For those who don’t know me, I can share that I took a chance on love again in my mid-fifties.
I surprised many (including myself) when I accepted a proposal ‘to start the journey to the rest of our lives together’ from a man who concealed a romantic heart behind a gruff persona and an intense career. I, too was intensely focused on my career, enjoying the single, entrepreneurial lifestyle with lots of long hours, travel and spontaneous self-indulgence. My home was a haven to recharge from my self-inflicted stressful life and to spend precious time with my family and friends.
I was so busy ‘being busy’ that I didn’t notice that anything was missing in my life. I thought I had it all and perhaps suffered from the “legend in my own mind” syndrome. I’d been practicing for this fiercely independent role since I left home at the age of sixteen.
Yes, I had married before and had significant relationships but I thought I was content to stay single for the rest of my life. I am blessed to have a beautiful blended family of biological and bonus children and grandchildren. I have deeply entrenched long term friendships. I already felt surrounded by love. There was no need to wonder how wonderful it could be to add more love.
Amid building a relationship with a new life partner, I sold my business of 20 years, my home and pretty much all my “stuff”. We married on January 1st and began the process of combining two very distinct lives into one brand new script.
This new script, the next chapter of my life, was set on a stage in a new country, in a new city and in his home. I went from 60 to zero in virtual seconds . . . 60 hour work weeks to zero. I was now “retired”. My new husband, aka my co-star and leading man in this exciting new role was my only connection to this new part in “Retired in Paradise”.
New relationship, new home, new culture, new doctor-dentist-hairdresser. New units of measure (ah, the convenience of metric calculations – just divide by 10!), new speed limits. I had to adapt quickly to new critters and earned my ‘Desert Girl’ badges for rattlesnake, cockroach and scorpion evasions rather quickly!

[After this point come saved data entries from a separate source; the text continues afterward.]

(* ===== verification/Lifecycle.v ===== *)
(** * Tenant lifecycle (internal/controlplane: tenant.go, lifecycle.go)

    The tenant record, the traffic predicates and the status machine. *)
From S2P Require Import Prelude.

(** [Status] is a Go string type: a row may hold any text. *)
Abbreviation Status := string (only parsing).
Definition StatusRegistered : Status := "registered".
Definition StatusTrial : Status := "trial".
Definition StatusActive : Status := "active".
Definition StatusSuspended : Status := "suspended".
Definition StatusDeregistered : Status := "deregistered".

Definition AllStatuses : list Status :=
  [StatusRegistered; StatusTrial; StatusActive; StatusSuspended; StatusDeregistered].

Definition Status_Valid (s : Status) : bool :=
  bool_decide (s = StatusRegistered) || bool_decide (s = StatusTrial) || bool_decide (s = StatusActive)
  || bool_decide (s = StatusSuspended) || bool_decide (s = StatusDeregistered).

Definition servesTraffic (s : Status) : bool :=
  bool_decide (s = StatusTrial) || bool_decide (s = StatusActive).

Record Tenant := mkTenant {
  tn_ID : string;
  tn_Slug : string;
  tn_Name : string;
  tn_Status : Status;
  tn_TrialEndsAt : option Z;
  tn_StatusChangedAt : Z;
  tn_CreatedAt : Z;
  tn_UpdatedAt : Z }.

(** [None] is the nil receiver. *)
Definition CanServeTraffic (t : option Tenant) (now : Z) : bool :=
  match t with
  | None => false
  | Some t =>
      if negb (Status_Valid (tn_Status t)) || negb (servesTraffic (tn_Status t)) then false
      else if bool_decide (tn_Status t = StatusTrial) then
        match tn_TrialEndsAt t with
        | None => false
        | Some ends => now <? ends
        end
      else true
  end.

Definition TrialExpired (t : option Tenant) (now : Z) : bool :=
  match t with
  | None => false
  | Some t =>
      if bool_decide (tn_Status t <> StatusTrial) then false
      else match tn_TrialEndsAt t with
           | None => false
           | Some ends => negb (now <? ends)
           end
  end.

Definition ErrUnknownStatus : error := New "controlplane: unknown tenant status".
Definition ErrInvalidTransition : error := New "controlplane: invalid tenant status transition".
Definition ErrSameStatus : error := New "controlplane: tenant is already in the requested status".

Definition allowedTransitions : list (Status * list Status) :=
  [ (StatusRegistered, [StatusTrial; StatusActive; StatusDeregistered]);
    (StatusTrial, [StatusActive; StatusSuspended; StatusDeregistered]);
    (StatusActive, [StatusSuspended; StatusDeregistered]);
    (StatusSuspended, [StatusActive; StatusDeregistered]);
    (StatusDeregistered, []) ].

(** The inner map of a status; a missing row reads as the empty map. *)
Definition transitions_from (s : Status) : list Status :=
  match List.find (fun row => bool_decide (row.1 = s)) allowedTransitions with
  | Some (_, targets) => targets
  | None => []
  end.

(** [None] is the nil error. *)
Definition CanTransition (from to : Status) : option error :=
  if negb (Status_Valid from) then Some (Wrap "%w: %q (current)" ErrUnknownStatus)
  else if negb (Status_Valid to) then Some (Wrap "%w: %q (requested)" ErrUnknownStatus)
  else if bool_decide (from = to) then Some (Wrap "%w: %q" ErrSameStatus)
  else if bool_decide (to ∈ transitions_from from) then None
  else Some (Wrap "%w: %s to %s" ErrInvalidTransition).

Definition TerminalStatus (s : Status) : bool :=
  Status_Valid s && (length (transitions_from s) =? 0)%nat.

(** ** The machine as a step relation *)
Inductive moves : Status -> Status -> Prop :=
| moves_edge from to : CanTransition from to = None -> moves from to.

Lemma valid_cases s : Status_Valid s = true -> s ∈ AllStatuses.
Proof.
  unfold Status_Valid, AllStatuses. intros H.
  repeat (apply orb_true_iff in H as [H|H]); apply bool_decide_eq_true in H; subst; set_solver.
Qed.

Lemma moves_valid from to : moves from to -> from ∈ AllStatuses /\ to ∈ AllStatuses.
Proof.
  intros [f t H]. unfold CanTransition in H.
  destruct (Status_Valid f) eqn:Ef; [|done]. destruct (Status_Valid t) eqn:Et; [|done].
  split; by apply valid_cases.
Qed.

Lemma moves_can from to : moves from to -> CanTransition from to = None.
Proof. by intros []. Qed.

(** Case analysis on the statuses of an edge. *)
Ltac enum_status H :=
  unfold AllStatuses in H;
  repeat (apply elem_of_cons in H as [->|H]; [|]); try (by apply elem_of_nil in H).

Ltac enum_edge H :=
  let Hf := fresh in let Ht := fresh in
  destruct (moves_valid _ _ H) as [Hf Ht]; apply moves_can in H; revert H;
  enum_status Hf; enum_status Ht; vm_compute; intros H; try discriminate H; clear H.

Lemma deregistered_stuck s : ~ moves StatusDeregistered s.
Proof.
  intros H. destruct (moves_valid _ _ H) as [_ Ht]. apply moves_can in H. revert H.
  enum_status Ht; vm_compute; intros; discriminate.
Qed.

Lemma into_trial s : moves s StatusTrial -> s = StatusRegistered.
Proof.
  intros H. destruct (moves_valid _ _ H) as [Hf _]. apply moves_can in H. revert H.
  enum_status Hf; vm_compute; intros; (discriminate || done).
Qed.

Lemma into_registered s : ~ moves s StatusRegistered.
Proof.
  intros H. destruct (moves_valid _ _ H) as [Hf _]. apply moves_can in H. revert H.
  enum_status Hf; vm_compute; intros; discriminate.
Qed.

Lemma out_of_valid s : Status_Valid s = true -> s <> StatusDeregistered -> moves s StatusDeregistered.
Proof.
  intros Hv Hne. apply valid_cases in Hv. constructor. enum_status Hv; done.
Qed.

(** Reachability in the tenant lifecycle: deregistration is final and can
    always be reached; nobody returns to registered; a tenant is on trial only
    as its first state after registration, so no history has two trials. *)
Theorem lifecycle_reachability (s s' : Status) :
  rtc moves s s' ->
  (s = StatusDeregistered -> s' = StatusDeregistered) /\
  (s' = StatusRegistered -> s = StatusRegistered) /\
  (s' = StatusTrial -> s = StatusTrial \/ s = StatusRegistered) /\
  (Status_Valid s = true -> Status_Valid s' = true /\ rtc moves s' StatusDeregistered).
Proof.
  intros Hr. split_and!.
  - intros ->. inversion Hr as [|? y ? Hm]; [done|]. by apply deregistered_stuck in Hm.
  - intros ->. apply rtc_inv_r in Hr as [->|(y & _ & Hm)]; [done|]. by apply into_registered in Hm.
  - intros ->. apply rtc_inv_r in Hr as [->|(y & Hr & Hm)]; [by left|].
    apply into_trial in Hm as ->. right.
    apply rtc_inv_r in Hr as [->|(z & _ & Hm)]; [done|]. by apply into_registered in Hm.
  - intros Hv.
    assert (Hv' : Status_Valid s' = true).
    { induction Hr as [x|x y z Hm _ IH]; [done|]. apply IH.
      destruct (moves_valid _ _ Hm) as [_ Hy]. by enum_status Hy. }
    split; [done|]. destruct (decide (s' = StatusDeregistered)) as [->|Hne]; [done|].
    apply rtc_once. by apply out_of_valid.
Qed.

Lemma lifecycle_reachability_witness :
  rtc moves StatusRegistered StatusSuspended /\
  (StatusSuspended = StatusRegistered -> StatusRegistered = StatusRegistered).
Proof.
  assert (Hr : rtc moves StatusRegistered StatusSuspended).
  { eapply rtc_l; [by apply (moves_edge StatusRegistered StatusTrial)|].
    apply rtc_once. by apply (moves_edge StatusTrial StatusSuspended). }
  split; [exact Hr|]. exact (proj1 (proj2 (lifecycle_reachability _ _ Hr))).
Defined.

(** [CanTransition] reports exactly one of: nil, on a listed edge between
    two different known statuses; ErrUnknownStatus when either status is
    unknown; ErrSameStatus when they are equal; ErrInvalidTransition for a
    missing edge.  The three errors are told apart by [errors.Is]. *)
Theorem can_transition_classifies (from to : Status) :
  let known := Status_Valid from && Status_Valid to in
  match CanTransition from to with
  | None => known = true /\ from <> to /\ to ∈ transitions_from from
  | Some e =>
      errors_is e ErrUnknownStatus = negb known /\
      errors_is e ErrSameStatus = known && bool_decide (from = to) /\
      errors_is e ErrInvalidTransition =
        known && bool_decide (from <> to) && bool_decide (to ∉ transitions_from from)
  end.
Proof.
  unfold CanTransition.
  destruct (Status_Valid from), (Status_Valid to); simpl; try by split_and!; vm_compute.
  destruct (bool_decide (from = to)) eqn:E1.
  - apply bool_decide_eq_true in E1. rewrite (bool_decide_eq_false_2 (from <> to)) by auto.
    by split_and!; vm_compute.
  - apply bool_decide_eq_false in E1. rewrite (bool_decide_eq_true_2 (from <> to)) by auto.
    destruct (bool_decide (to ∈ transitions_from from)) eqn:E2.
    + by apply bool_decide_eq_true in E2.
    + apply bool_decide_eq_false in E2.
      rewrite (bool_decide_eq_true_2 (to ∉ transitions_from from)) by auto.
      by split_and!; vm_compute.
Qed.

Lemma terminal_iff s : TerminalStatus s = true <-> s = StatusDeregistered.
Proof.
  split.
  - unfold TerminalStatus. intros H. bools. apply valid_cases in H.
    enum_status H; done.
  - by intros ->.
Qed.

(** The traffic gate: a tenant serves exactly when it is active, or on a
    trial whose end date exists and has not come; an unknown status, a nil
    tenant or a trial without end date never serves.  On a dated trial the gate
    is the complement of the expiry test, and once closed it stays closed. *)
Theorem can_serve_traffic_iff (t : Tenant) (now : Z) :
  (CanServeTraffic (Some t) now = true <->
     tn_Status t = StatusActive \/
     tn_Status t = StatusTrial /\ exists ends, tn_TrialEndsAt t = Some ends /\ now < ends) /\
  CanServeTraffic None now = false /\
  (forall ends, tn_Status t = StatusTrial -> tn_TrialEndsAt t = Some ends ->
     CanServeTraffic (Some t) now = negb (TrialExpired (Some t) now)) /\
  (forall later, now <= later -> CanServeTraffic (Some t) now = false ->
     CanServeTraffic (Some t) later = false).
Proof.
  assert (Hiff : forall n, CanServeTraffic (Some t) n = true <->
     tn_Status t = StatusActive \/
     tn_Status t = StatusTrial /\ exists ends, tn_TrialEndsAt t = Some ends /\ n < ends).
  { intros n. unfold CanServeTraffic, servesTraffic. destruct t as [id sl nm st te ch cr up]; simpl.
    destruct (decide (st = StatusActive)) as [->|Ha].
    - vm_compute. split; auto.
    - destruct (decide (st = StatusTrial)) as [->|Ht].
      + simpl. destruct te as [e|]; simpl.
        * rewrite Z.ltb_lt. split; [intros; right; eauto|]. intros [H|[_ (? & [= <-] & ?)]]; done.
        * split; [done|]. intros [H|[_ (? & ? & _)]]; done.
      + rewrite (bool_decide_eq_false_2 _ Ht), (bool_decide_eq_false_2 _ Ha). simpl.
        rewrite orb_true_r. split; [done|]. intros [?|[? _]]; done. }
  split_and!; [apply Hiff|done| |].
  - intros ends Hs He. destruct t as [id sl nm st te ch cr up]; simpl in *; subst.
    simpl. by rewrite negb_involutive.
  - intros later Hle Hno. apply not_true_is_false. rewrite Hiff. intros Hs.
    apply (not_true_iff_false _) in Hno. apply Hno. rewrite Hiff.
    destruct Hs as [?|(? & e & ? & ?)]; [by left|right]. split; [done|]. exists e. split; [done|lia].
Qed.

My friends laughed and said I changed everything all at once – even my hair style.
Truthfully, I did not give any thought to the compound effect of so many radical changes at one time. Amid wedded bliss and a life of leisure, I was feeling lost and vulnerable. I felt like a shadow of my former self and felt ashamed that I wasn’t feeling like a star.
Don’t worry! This “Encore Love” has a happy ending. There were many twists and turns in the plot and through these experiences, I figured out why I felt miscast in my new life.
I learned that transition and transformation are complex and that I needed a process to guide me through the evolution to the next and best me. I learned that there were many others like me struggling with how to adapt to change after decades of habit, familiarity and routine. It’s is difficult to let go of the security grip of who we were and what we did.
Change happens. That’s inevitable. Careers end, relationships change, friendships ebb and flow. Our bodies change and at times betray us. Significant people in our lives move on in their evolution. Transition affects our circles of influence and our communities. In my blog entitled Community, I discuss “As you journey through the phases and stages of your life, growth and change are easier and more rewarding when your community evolves with you. As you transition and transform, it may be necessary to seek out new communities to support you.”
The good news is there is lots of evidence of Encore Love. My advice to you is to begin by falling in love with yourself again and stand in the spotlight! You never know who is in the audience!